John Payzant (17 Oct. 1749 in Jersey – 10 April 1834 in Liverpool, Nova Scotia) was a Foreign Protestant, prominent New Light Congregational minister in Liverpool, Nova Scotia and was taken captive for four years with his siblings and pregnant mother after the Raid on Lunenburg (1756).[1][2]

John Payzant (1749–1834) - taken captive for four years (age 6-10)
Raid on Lunenburg (1756): John and family defending against the attack by Donald A. Mackay

He was born Jean Paysant in St. Helier, Jersey, Channel Islands to French Huguenots Louis Payzant (1695–1756) and his wife Marie Anne Noget (1711–1796).[3] The family moved to Lunenburg, Nova Scotia, in 1753.[4] At the May 1756 raid, mercenary natives for the French shot and scalped his father and three others.[5][6] According to DesBrisay, they were later buried on Heckman's Island, Nova Scotia.[7]
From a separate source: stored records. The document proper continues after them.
Lemma blobs_loop_inl (i : nat) (blobs : list Blob) (pages pages' : list Page)
  (w w' : World) :
  blobs_loop i blobs pages w = inl (pages', w') ->
  w' = w /\
  exists new,
    pages' = pages ++ new /\
    Forall2 (fun iu page => build_page (fst iu) (snd iu) = Ok page)
      (indexed_units i blobs) new.
Proof.
  revert i pages. induction blobs as [|blob rest IH]; simpl; intros i pages H.
  - injection H as <- <-. split; [reflexivity|].
    exists []. rewrite app_nil_r. split; [reflexivity|constructor].
  - destruct (blob_step i blob pages w) as [[pages1 w1]|a] eqn:E; [|discriminate].
    apply blob_step_inl in E. destruct E as (-> & new1 & -> & H1).
    destruct (IH _ _ H) as (-> & new2 & -> & H2).
    split; [reflexivity|]. exists (new1 ++ new2).
    rewrite app_assoc. split; [reflexivity|].
    apply Forall2_app; assumption.
Qed.

(** A loop that stops early was stopped either by a shard that could
    not be read, or by the exception of some response unit. *)
Lemma responses_loop_inr (i : nat) (units : list json) (pages : list Page)
  (w : World) (a : abort) :
  responses_loop i units pages w = inr a ->
  exists u e, In u units /\ build_page i u = Raise e /\ a = on_exception e w.
Proof.
  revert pages. induction units as [|u rest IH]; simpl; intros pages H.
  - discriminate.
  - destruct (build_page i u) as [page|e] eqn:E.
    + destruct (IH _ H) as (u' & e & Hin & Hb & ->).
      exists u', e. auto.
    + injection H as <-. exists u, e. auto.
Qed.

Lemma blobs_loop_inr (i : nat) (blobs : list Blob) (pages : list Page)
  (w : World) (a : abort) :
  blobs_loop i blobs pages w = inr a ->
  (exists e, a = (w, Unhandled e)) \/
  (exists j u e,
      In (j, u) (indexed_units i blobs) /\
      build_page j u = Raise e /\ a = on_exception e w).
Proof.
  revert i pages. induction blobs as [|blob rest IH]; simpl; intros i pages H.
  - discriminate.
  - destruct (blob_step i blob pages w) as [[pages1 w1]|a1] eqn:E.
    + apply blob_step_inl in E. destruct E as (-> & _).
      destruct (IH _ _ H) as [?|(j & u & e & Hin & Hb & ->)]; [left; assumption|].
      right. exists j, u, e. rewrite in_app_iff. auto.
    + injection H as ->. unfold blob_step in E. unfold blob_units, items_of.
      destruct (payload blob) as [response|];
        [|left; exists ValueError; congruence].
      destruct (getitem_key response "responses") as [v|e]; simpl;
        [|left; exists e; congruence].
      destruct (iter v) as [units|e]; [|left; exists e; congruence].
      apply responses_loop_inr in E. destruct E as (u & e & Hin & Hb & ->).
      right. exists i, u, e. rewrite in_app_iff. split; [|auto].
      left. apply in_map. assumption.
Qed.

(** A run that returns has patched the document once, with one page per
    response unit, each built from its unit and the index of its shard. *)
Lemma set_doc_text_returned (document : Document) (blobs : list Blob) (w w' : World) :
  set_doc_text document blobs w = (w', Returned) ->
  exists pages,
    w' = client_patch (id document) pages w /\
    Forall2 (fun iu page => build_page (fst iu) (snd iu) = Ok page)
      (indexed_units 0 blobs) pages.
Proof.
  unfold set_doc_text.
  destruct (blobs_loop 0 blobs [] w) as [[pages w1]|[w1 t]] eqn:E.
  - intros [= <-]. apply blobs_loop_inl in E.
    destruct E as (-> & new & -> & Hnew).
    exists new. split; [reflexivity|assumption].
  - intros [= <- ->].
    apply blobs_loop_inr in E. destruct E as [(e & [= ])|(j & u & e & _ & _ & E)].
    destruct e; discriminate.
Qed.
For the first year, he and his siblings were adopted by the Indigenous family while his pregnant mother was taken to Quebec. John learned to speak their native language. He later wrote: “I was [later] a languattor [translator] for the Indians as I had learnt that Language when prisoner among them."[8] After one year of captivity by the natives, he and his siblings were eventually released to re-connect with their mother in Quebec. “When I arrived at Quebec I was sent to the Jesuits to be instructed in the Learning of that Academy and during my stay there I made great proficiency in the Arts that were taught in that School, and as they were fond to proselyte they took the more pains with me."[9]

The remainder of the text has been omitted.